Quantization aware training with quantizationConfig -> 4 % Accuracy loss

Hey,
I want to use quantization aware training to quantize my model to int8. Unfortunately, I cant simply quantize the entire model, since my first layer is a batch normalization (after InputLayer), so I need to use a custom quantizationConfig for that layer. My problem is that I have a accuracy drop of around 4%, while using post-quantization the drop is only 2%. Is there anything wrong in the following code?

class DefaultDenseQuantizeConfig(tfmot.quantization.keras.QuantizeConfig):

def get_weights_and_quantizers(self, layer):
  return [(layer.weights[i], LastValueQuantizer(num_bits=8, symmetric=True, narrow_range=False, per_axis=False)) for i in range(2)]

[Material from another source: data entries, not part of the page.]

(** * Process support of the OS/161 shell project

    A shallow embedding of [kern/proc/proc.c] (built with [OPT_SHELL]):
    the process table with its circular pid allocation, creation and
    destruction of process control blocks, the wait/exit rendezvous and
    the duplication and teardown of per-process file tables.

    The kernel heap is explicit: every [struct proc *] or
    [struct openfile *] is an address, and reading or writing through an
    address that holds no live object is undefined behaviour.  C functions
    become computations in a state-and-error monad over the kernel
    state. *)

From Stdlib Require Import ZArith Lia List.
From stdpp Require Import base gmap sets list strings fin_maps.

Local Open Scope Z_scope.

(** ** Outcomes and the kernel monad *)

(** What running a piece of kernel code can lead to: a normal return, a
    failed [KASSERT] or [panic], undefined behaviour (a wild pointer, an
    index outside an array), a loop that never exits, or a thread that
    sleeps with nobody left to wake it. *)
Inductive result (A : Type) : Type :=
  | Ok (a : A)
  | Panic
  | Undefined
  | Diverges
  | Blocks.

Arguments Ok {A} a.
Arguments Panic {A}.
Arguments Undefined {A}.
Arguments Diverges {A}.
Arguments Blocks {A}.

Definition M (St A : Type) : Type := St -> result (A * St).

Definition ret {St A : Type} (a : A) : M St A := fun s => Ok (a, s).

Definition bind {St A B : Type} (m : M St A) (f : A -> M St B) : M St B :=
  fun s =>
    match m s with
    | Ok (a, s') => f a s'
    | Panic => Panic
    | Undefined => Undefined
    | Diverges => Diverges
    | Blocks => Blocks
    end.

Notation "'let*' x ':=' m 'in' k" := (bind m (fun x => k))
  (at level 10, x binder, k at level 200, right associativity).
Notation "m '>>' k" := (bind m (fun _ => k))
  (at level 100, k at level 200, right associativity).

Definition fail_with {St A : Type} (r : result (A * St)) : M St A := fun _ => r.

(** [KASSERT(b)] *)
Definition KASSERT {St : Type} (b : bool) : M St unit :=
  if b then ret tt else fail_with Panic.

(** [for (i = lo; i < lo + n; i++) body(i)] *)
Fixpoint for_loop {St : Type} (lo : nat) (n : nat) (body : nat -> M St unit)
  : M St unit :=
  match n with
  | O => ret tt
  | S n' => body lo >> for_loop (S lo) n' body
  end.

(** ** Constants *)

(** Addresses of kernel objects.  A C pointer is an [option ptr], with
    [None] for [NULL]. *)
Abbreviation ptr := positive.

(** [#define MAX_PROC 100] *)
Definition MAX_PROC : Z := 100.

(** The constants that [proc.c] takes from headers outside this file:
    [PID_MIN] and [OPEN_MAX] (kern/limits.h) and the switch
    [USE_SEMAPHORE_FOR_WAITPID] (proc.h).  They stay parameters of the
    whole development. *)
Class Config : Type := {
  PID_MIN : Z;
  OPEN_MAX : nat;
  USE_SEMAPHORE_FOR_WAITPID : bool
}.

def get_activations_and_quantizers(self, layer):
  return []

def set_quantize_weights(self, layer, quantize_weights):
  layer.weights[0] = quantize_weights[0]
  layer.weights[1] = quantize_weights[1]

def set_quantize_activations(self, layer, quantize_activations):
  pass

def get_output_quantizers(self, layer):
    return [tfmot.quantization.keras.quantizers.MovingAverageQuantizer(
        num_bits=8, per_axis=False, symmetric=False, narrow_range=False)]

def get_config(self):
  return {}

def apply_quantization_to_dense(self,layer):
    if layer != self.base_model.layers[1]:
        return tfmot.quantization.keras.quantize_annotate_layer(layer)
    else:
        return tfmot.quantization.keras.quantize_annotate_layer(
            layer,
            quantize_config=DefaultDenseQuantizeConfig())

 annotated_model = tf.keras.models.clone_model(
            self.base_model,
            clone_function=self.apply_quantization_to_dense,
        )
q_aware_model = quantize_annotate_model(annotated_model)
with quantize_scope(
    {'DefaultDenseQuantizeConfig': DefaultDenseQuantizeConfig,}):
        q_aware_model = tfmot.quantization.keras.quantize_apply(q_aware_model)

 q_aware_model.compile(optimizer=self.optimizer, loss=self.loss, loss_weights=self.loss_weights)
 q_aware_model.fit(self.train_dataset,
                          steps_per_epoch= int(self.ds_train_size / self.batch_size),     #
                          epochs=self.quantization_dict["quantization_epochs"],
                          callbacks=callbacks, )

converter = tf.lite.TFLiteConverter.from_keras_model(q_aware_model)
converter.optimizations = [tf.lite.Optimize.DEFAULT]
quantized_tflite_model = converter.convert()

I’m having the same problem. Did you find any solutions or explanations?